Exercise directions> Exact reproduction required: the lines below from the line with "Definition collector_get_nowait : M" to the line with "index)) (pr_sampling_params p))", both ends included, and no others.

Data entries>
========

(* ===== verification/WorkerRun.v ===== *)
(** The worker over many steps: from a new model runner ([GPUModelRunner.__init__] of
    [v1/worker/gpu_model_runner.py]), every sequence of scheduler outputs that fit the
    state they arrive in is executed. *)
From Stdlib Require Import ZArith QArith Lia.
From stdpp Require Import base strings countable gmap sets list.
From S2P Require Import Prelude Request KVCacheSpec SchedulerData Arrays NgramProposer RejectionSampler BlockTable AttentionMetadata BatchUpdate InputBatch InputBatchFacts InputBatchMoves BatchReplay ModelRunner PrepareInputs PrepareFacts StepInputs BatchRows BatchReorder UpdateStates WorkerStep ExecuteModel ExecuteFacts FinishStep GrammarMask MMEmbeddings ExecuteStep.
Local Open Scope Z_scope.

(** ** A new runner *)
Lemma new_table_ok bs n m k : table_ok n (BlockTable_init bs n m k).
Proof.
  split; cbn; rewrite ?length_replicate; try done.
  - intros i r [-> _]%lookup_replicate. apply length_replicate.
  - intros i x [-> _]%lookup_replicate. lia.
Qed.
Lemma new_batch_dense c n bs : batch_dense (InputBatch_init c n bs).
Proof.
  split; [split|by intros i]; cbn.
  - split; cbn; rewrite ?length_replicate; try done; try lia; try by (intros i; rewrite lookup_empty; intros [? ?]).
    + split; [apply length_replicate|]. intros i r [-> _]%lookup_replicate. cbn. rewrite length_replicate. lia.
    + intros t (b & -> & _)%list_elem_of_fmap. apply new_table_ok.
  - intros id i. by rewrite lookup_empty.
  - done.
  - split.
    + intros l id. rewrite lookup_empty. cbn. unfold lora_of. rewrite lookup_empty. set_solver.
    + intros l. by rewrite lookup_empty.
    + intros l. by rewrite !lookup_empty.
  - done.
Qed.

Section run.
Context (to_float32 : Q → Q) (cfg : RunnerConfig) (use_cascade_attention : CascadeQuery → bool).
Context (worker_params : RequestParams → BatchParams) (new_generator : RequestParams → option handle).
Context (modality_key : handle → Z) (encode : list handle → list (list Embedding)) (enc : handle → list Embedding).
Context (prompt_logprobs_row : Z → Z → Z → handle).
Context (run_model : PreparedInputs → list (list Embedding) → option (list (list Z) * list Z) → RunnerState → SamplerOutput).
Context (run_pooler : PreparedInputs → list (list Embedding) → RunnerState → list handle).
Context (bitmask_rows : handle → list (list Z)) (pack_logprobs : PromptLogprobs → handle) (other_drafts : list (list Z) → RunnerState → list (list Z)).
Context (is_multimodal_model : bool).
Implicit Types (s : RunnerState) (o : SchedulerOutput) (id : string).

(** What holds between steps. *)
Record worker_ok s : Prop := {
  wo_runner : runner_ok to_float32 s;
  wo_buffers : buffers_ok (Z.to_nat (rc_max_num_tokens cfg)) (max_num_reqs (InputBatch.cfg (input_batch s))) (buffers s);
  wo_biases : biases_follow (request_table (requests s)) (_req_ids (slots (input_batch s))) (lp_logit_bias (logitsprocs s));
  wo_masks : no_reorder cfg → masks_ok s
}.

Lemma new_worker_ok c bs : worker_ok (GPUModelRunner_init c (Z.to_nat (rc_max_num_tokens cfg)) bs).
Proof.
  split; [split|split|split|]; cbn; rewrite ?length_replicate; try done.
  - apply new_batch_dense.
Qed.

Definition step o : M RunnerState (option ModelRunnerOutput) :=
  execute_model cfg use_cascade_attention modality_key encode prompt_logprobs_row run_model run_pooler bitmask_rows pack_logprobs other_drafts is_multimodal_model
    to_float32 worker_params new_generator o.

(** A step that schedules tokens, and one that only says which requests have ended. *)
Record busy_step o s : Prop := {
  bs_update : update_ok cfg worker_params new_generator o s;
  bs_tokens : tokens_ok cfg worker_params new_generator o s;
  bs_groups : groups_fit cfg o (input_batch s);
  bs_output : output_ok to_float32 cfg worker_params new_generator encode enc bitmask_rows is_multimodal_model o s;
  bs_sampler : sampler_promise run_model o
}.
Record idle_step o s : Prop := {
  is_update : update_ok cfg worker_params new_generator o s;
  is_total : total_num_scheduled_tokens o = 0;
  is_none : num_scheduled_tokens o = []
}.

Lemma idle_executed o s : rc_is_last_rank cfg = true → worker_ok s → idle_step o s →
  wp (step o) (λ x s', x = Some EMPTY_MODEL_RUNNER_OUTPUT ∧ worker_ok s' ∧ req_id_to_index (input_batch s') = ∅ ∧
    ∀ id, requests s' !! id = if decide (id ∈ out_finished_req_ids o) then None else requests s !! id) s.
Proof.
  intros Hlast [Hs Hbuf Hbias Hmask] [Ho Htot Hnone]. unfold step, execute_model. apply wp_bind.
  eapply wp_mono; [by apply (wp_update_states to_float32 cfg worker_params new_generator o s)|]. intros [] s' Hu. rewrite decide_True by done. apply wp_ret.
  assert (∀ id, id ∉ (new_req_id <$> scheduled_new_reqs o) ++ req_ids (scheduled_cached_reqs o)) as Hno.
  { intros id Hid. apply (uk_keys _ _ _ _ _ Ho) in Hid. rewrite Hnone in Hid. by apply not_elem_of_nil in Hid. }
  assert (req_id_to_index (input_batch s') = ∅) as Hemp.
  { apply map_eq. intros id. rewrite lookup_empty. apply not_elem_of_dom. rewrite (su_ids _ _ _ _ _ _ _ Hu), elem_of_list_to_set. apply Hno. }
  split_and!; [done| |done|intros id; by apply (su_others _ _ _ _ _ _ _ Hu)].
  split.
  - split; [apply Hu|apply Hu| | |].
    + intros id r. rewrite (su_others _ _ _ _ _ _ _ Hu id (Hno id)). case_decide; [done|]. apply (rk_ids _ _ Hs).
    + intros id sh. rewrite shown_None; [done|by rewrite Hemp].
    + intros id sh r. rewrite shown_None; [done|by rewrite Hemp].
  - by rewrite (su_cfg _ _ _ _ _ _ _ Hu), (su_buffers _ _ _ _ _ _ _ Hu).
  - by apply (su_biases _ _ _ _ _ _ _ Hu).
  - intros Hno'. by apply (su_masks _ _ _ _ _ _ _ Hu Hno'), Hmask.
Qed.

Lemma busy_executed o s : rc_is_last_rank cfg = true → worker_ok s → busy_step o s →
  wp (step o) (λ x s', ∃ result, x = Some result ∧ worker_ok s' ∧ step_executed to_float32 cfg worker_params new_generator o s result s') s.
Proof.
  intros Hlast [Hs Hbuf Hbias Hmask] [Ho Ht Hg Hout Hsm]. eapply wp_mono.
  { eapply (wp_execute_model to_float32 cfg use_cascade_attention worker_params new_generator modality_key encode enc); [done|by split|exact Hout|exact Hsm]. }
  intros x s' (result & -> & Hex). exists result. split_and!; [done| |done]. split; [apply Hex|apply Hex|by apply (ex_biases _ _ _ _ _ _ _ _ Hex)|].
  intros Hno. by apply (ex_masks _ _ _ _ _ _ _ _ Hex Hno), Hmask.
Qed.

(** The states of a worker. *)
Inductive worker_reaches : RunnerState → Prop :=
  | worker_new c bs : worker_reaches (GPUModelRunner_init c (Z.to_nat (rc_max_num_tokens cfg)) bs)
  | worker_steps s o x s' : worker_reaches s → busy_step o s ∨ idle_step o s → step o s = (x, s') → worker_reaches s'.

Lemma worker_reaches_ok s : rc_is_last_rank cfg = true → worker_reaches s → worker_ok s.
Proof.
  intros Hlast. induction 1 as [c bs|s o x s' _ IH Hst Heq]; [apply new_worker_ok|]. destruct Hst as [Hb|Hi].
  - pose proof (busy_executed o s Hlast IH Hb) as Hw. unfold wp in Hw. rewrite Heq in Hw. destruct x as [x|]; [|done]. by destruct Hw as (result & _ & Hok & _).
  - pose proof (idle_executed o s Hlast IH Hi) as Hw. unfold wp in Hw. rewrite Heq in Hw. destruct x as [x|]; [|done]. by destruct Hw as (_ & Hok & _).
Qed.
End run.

========

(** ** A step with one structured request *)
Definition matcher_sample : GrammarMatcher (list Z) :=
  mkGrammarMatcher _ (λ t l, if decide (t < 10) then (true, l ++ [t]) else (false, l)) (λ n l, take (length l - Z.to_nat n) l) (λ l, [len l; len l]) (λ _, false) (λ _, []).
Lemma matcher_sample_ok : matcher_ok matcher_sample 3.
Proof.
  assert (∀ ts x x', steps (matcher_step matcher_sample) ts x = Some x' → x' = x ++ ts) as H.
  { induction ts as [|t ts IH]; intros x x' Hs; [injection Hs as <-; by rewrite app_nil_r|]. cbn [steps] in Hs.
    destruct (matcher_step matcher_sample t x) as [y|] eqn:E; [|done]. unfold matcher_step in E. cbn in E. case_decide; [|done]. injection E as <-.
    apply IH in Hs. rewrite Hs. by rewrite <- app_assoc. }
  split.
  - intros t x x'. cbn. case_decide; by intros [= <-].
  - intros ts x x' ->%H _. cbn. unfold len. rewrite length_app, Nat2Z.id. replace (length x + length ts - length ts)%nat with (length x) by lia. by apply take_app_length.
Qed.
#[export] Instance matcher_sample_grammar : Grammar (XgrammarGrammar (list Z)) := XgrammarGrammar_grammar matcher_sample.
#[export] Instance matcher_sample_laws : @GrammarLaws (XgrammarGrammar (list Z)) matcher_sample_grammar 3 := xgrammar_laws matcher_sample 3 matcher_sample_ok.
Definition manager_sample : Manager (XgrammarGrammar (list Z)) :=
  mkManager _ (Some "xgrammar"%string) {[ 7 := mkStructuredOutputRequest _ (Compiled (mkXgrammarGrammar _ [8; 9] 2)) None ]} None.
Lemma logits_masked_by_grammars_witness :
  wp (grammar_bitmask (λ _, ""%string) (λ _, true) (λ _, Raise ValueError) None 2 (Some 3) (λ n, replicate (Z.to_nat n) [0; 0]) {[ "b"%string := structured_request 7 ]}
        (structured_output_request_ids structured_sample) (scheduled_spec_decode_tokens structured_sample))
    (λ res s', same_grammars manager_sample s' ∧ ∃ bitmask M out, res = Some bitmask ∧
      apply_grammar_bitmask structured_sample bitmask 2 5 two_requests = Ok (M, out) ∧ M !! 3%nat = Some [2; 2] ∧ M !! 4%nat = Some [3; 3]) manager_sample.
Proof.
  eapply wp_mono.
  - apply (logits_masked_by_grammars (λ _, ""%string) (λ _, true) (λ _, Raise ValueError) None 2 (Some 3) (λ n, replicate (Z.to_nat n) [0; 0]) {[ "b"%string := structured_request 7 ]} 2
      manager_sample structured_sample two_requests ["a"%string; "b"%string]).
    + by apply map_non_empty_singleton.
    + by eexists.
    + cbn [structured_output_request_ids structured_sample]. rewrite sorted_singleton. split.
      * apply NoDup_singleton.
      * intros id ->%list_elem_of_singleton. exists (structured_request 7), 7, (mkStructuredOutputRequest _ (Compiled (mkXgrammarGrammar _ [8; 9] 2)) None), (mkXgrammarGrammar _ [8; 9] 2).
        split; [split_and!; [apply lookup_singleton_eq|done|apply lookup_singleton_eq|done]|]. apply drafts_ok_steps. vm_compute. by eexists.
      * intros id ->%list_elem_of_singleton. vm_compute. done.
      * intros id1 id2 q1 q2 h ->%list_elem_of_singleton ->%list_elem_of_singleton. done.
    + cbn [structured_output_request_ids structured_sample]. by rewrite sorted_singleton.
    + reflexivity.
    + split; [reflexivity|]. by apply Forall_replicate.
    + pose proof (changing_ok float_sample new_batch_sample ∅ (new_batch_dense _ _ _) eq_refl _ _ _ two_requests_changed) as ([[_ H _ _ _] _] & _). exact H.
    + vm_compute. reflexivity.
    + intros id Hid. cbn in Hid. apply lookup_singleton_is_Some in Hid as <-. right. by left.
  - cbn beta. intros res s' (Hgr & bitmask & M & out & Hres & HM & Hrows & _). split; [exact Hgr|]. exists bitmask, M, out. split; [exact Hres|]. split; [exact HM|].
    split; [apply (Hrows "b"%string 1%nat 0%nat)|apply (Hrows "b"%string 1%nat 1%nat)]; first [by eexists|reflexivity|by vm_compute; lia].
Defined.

========

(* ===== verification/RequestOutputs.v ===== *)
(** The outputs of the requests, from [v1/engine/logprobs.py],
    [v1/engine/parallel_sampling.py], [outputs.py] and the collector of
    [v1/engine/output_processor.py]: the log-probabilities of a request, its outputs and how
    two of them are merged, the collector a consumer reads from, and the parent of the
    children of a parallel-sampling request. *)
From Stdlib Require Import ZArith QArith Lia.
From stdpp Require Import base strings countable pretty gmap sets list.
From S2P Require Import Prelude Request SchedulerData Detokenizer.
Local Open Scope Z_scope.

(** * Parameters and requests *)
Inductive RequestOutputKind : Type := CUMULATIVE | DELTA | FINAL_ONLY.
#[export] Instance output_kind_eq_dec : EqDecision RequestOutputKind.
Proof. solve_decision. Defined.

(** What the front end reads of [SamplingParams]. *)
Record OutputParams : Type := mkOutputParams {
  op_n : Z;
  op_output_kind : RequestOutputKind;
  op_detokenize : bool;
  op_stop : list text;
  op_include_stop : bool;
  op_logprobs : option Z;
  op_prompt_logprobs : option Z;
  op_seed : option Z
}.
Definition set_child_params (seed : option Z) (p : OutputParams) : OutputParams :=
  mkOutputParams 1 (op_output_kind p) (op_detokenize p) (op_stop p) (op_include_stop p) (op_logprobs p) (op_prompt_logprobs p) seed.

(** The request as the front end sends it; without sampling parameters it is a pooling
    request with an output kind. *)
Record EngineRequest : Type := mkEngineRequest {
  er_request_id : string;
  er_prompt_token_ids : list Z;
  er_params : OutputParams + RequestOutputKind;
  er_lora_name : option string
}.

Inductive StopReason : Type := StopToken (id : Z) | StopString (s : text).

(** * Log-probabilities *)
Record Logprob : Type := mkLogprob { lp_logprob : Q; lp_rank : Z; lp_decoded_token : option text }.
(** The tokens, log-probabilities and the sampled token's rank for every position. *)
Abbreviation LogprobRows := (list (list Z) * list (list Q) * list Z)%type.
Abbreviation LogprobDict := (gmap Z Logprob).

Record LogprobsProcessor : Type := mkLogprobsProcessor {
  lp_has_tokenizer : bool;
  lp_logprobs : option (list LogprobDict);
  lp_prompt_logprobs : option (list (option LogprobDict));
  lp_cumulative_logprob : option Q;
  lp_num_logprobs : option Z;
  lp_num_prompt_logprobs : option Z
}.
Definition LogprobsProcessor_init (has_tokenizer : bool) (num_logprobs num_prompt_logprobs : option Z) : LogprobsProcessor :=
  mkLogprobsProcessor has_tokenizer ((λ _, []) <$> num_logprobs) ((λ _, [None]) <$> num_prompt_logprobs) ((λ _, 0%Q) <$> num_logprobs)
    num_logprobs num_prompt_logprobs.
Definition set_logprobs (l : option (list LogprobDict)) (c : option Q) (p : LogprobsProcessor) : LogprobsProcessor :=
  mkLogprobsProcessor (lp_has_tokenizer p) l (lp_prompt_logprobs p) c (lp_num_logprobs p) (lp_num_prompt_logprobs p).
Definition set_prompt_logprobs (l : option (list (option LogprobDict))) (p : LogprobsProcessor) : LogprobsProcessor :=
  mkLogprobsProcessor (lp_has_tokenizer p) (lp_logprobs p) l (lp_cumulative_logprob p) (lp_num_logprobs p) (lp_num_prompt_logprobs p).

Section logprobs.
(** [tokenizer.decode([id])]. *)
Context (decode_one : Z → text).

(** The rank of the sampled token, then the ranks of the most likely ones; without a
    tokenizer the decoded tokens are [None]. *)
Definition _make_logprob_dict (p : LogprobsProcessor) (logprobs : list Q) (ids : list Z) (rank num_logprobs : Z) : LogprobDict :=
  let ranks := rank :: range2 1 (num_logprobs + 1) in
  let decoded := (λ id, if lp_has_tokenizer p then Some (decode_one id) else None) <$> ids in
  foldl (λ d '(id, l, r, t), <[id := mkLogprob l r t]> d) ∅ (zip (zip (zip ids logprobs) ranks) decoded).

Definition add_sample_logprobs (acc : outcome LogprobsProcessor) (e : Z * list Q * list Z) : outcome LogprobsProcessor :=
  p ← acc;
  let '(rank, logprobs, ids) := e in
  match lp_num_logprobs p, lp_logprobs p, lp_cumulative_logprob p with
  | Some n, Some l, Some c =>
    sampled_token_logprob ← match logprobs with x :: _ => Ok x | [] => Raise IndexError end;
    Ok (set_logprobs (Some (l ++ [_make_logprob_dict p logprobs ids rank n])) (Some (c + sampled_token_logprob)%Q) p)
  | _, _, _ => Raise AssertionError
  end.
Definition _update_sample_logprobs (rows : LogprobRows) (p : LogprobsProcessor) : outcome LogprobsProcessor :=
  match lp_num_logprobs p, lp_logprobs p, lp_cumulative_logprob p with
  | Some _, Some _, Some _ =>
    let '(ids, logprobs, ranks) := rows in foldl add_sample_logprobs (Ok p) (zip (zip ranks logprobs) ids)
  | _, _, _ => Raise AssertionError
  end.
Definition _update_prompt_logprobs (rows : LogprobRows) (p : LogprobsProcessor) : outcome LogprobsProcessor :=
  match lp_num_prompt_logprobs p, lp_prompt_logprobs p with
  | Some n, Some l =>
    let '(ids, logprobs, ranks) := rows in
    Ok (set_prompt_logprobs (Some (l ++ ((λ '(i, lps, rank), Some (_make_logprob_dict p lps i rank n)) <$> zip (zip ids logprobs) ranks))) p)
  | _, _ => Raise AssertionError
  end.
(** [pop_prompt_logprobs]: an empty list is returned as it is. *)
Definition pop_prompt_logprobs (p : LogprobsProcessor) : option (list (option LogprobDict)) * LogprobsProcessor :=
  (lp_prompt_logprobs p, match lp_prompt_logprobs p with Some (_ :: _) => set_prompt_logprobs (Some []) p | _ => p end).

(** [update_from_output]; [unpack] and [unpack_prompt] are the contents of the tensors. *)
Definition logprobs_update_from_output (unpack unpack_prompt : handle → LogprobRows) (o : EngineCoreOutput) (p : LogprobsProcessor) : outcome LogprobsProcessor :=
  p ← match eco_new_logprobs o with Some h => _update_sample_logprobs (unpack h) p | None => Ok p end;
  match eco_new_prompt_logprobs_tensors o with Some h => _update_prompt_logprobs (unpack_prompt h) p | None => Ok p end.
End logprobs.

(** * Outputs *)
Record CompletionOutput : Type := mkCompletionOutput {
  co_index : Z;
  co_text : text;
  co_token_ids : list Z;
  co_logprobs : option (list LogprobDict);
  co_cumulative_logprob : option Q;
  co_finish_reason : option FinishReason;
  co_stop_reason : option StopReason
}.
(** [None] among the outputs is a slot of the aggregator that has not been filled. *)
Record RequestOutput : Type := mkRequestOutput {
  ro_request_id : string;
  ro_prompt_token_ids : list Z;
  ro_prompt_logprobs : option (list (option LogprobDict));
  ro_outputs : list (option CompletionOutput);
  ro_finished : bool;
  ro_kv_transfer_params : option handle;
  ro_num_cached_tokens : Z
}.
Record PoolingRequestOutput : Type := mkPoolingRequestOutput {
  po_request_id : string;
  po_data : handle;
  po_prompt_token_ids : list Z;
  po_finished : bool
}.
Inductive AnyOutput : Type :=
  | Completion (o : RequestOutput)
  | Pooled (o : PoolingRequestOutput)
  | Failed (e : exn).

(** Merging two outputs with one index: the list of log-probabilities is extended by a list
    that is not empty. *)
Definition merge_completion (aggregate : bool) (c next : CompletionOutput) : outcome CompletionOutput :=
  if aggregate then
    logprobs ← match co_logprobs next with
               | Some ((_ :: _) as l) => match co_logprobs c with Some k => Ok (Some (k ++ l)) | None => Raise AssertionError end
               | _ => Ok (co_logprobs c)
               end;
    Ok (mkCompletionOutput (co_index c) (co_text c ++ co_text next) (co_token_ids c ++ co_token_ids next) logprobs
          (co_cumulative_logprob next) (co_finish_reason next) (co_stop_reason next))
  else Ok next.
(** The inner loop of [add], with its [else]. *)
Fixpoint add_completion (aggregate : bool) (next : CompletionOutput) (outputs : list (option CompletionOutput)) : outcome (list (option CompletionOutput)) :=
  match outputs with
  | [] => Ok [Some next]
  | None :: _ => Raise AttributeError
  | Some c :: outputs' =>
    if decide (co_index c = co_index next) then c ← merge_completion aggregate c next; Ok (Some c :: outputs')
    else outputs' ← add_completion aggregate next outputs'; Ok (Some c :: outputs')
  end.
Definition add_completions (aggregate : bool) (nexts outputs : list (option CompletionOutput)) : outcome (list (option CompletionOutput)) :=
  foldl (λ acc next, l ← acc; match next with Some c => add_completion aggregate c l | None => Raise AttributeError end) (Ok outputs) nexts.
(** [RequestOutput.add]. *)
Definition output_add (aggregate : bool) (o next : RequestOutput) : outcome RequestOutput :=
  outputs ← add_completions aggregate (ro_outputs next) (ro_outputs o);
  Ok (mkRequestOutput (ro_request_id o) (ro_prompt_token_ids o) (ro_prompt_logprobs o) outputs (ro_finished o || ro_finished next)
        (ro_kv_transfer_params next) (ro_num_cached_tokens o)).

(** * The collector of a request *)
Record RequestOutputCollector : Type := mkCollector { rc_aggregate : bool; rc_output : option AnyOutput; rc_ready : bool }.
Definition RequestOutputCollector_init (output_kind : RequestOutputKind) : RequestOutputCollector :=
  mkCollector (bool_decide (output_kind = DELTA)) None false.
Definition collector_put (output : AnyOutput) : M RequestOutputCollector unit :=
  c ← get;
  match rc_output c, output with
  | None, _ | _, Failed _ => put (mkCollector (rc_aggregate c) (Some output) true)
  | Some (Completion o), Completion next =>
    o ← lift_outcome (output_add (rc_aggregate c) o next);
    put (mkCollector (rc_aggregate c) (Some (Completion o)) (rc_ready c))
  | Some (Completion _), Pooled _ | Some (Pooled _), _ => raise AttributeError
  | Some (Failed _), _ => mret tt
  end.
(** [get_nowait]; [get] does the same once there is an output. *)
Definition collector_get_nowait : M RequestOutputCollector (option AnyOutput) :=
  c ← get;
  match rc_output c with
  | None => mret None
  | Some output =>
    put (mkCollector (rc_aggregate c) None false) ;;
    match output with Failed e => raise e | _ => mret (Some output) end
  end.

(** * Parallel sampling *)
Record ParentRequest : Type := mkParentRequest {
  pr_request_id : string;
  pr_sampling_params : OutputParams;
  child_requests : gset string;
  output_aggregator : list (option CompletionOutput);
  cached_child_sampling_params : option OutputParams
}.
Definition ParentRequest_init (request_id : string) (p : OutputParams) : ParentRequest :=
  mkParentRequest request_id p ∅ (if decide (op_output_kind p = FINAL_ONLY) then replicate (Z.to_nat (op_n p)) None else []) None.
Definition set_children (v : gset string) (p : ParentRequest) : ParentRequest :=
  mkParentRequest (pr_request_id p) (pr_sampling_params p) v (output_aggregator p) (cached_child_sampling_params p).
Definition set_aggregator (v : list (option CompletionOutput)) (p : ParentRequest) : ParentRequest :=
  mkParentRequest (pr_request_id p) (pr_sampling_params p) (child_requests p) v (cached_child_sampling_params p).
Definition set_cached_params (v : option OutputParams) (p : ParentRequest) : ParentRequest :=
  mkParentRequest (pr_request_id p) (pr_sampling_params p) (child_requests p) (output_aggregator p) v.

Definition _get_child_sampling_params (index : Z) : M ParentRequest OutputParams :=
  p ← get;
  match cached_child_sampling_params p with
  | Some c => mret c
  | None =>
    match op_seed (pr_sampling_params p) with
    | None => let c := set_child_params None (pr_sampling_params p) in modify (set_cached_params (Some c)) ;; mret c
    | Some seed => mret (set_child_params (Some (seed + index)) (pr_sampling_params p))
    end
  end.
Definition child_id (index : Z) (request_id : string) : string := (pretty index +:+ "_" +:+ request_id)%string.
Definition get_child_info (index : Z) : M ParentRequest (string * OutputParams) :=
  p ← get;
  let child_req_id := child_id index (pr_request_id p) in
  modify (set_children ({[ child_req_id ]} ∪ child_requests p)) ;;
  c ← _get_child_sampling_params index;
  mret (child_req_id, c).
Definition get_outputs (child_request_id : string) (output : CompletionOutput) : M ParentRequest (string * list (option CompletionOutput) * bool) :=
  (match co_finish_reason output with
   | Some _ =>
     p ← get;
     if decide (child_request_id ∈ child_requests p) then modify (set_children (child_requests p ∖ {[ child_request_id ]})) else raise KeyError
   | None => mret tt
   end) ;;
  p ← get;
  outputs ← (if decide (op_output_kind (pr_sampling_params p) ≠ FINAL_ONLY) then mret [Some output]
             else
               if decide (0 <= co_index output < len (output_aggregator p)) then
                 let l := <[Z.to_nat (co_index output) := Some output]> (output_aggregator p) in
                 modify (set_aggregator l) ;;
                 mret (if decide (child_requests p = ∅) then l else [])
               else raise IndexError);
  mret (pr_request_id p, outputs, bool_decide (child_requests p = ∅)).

========

Answer below>
Definition collector_get_nowait : M RequestOutputCollector (option AnyOutput) :=
  c ← get;
  match rc_output c with
  | None => mret None
  | Some output =>
    put (mkCollector (rc_aggregate c) None false) ;;
    match output with Failed e => raise e | _ => mret (Some output) end
  end.

(** * Parallel sampling *)
Record ParentRequest : Type := mkParentRequest {
  pr_request_id : string;
  pr_sampling_params : OutputParams;
  child_requests : gset string;
  output_aggregator : list (option CompletionOutput);
  cached_child_sampling_params : option OutputParams
}.
Definition ParentRequest_init (request_id : string) (p : OutputParams) : ParentRequest :=
  mkParentRequest request_id p ∅ (if decide (op_output_kind p = FINAL_ONLY) then replicate (Z.to_nat (op_n p)) None else []) None.
Definition set_children (v : gset string) (p : ParentRequest) : ParentRequest :=
  mkParentRequest (pr_request_id p) (pr_sampling_params p) v (output_aggregator p) (cached_child_sampling_params p).
Definition set_aggregator (v : list (option CompletionOutput)) (p : ParentRequest) : ParentRequest :=
  mkParentRequest (pr_request_id p) (pr_sampling_params p) (child_requests p) v (cached_child_sampling_params p).
Definition set_cached_params (v : option OutputParams) (p : ParentRequest) : ParentRequest :=
  mkParentRequest (pr_request_id p) (pr_sampling_params p) (child_requests p) (output_aggregator p) v.

Definition _get_child_sampling_params (index : Z) : M ParentRequest OutputParams :=
  p ← get;
  match cached_child_sampling_params p with
  | Some c => mret c
  | None =>
    match op_seed (pr_sampling_params p) with
    | None => let c := set_child_params None (pr_sampling_params p) in modify (set_cached_params (Some c)) ;; mret c
    | Some seed => mret (set_child_params (Some (seed + index)) (pr_sampling_params p))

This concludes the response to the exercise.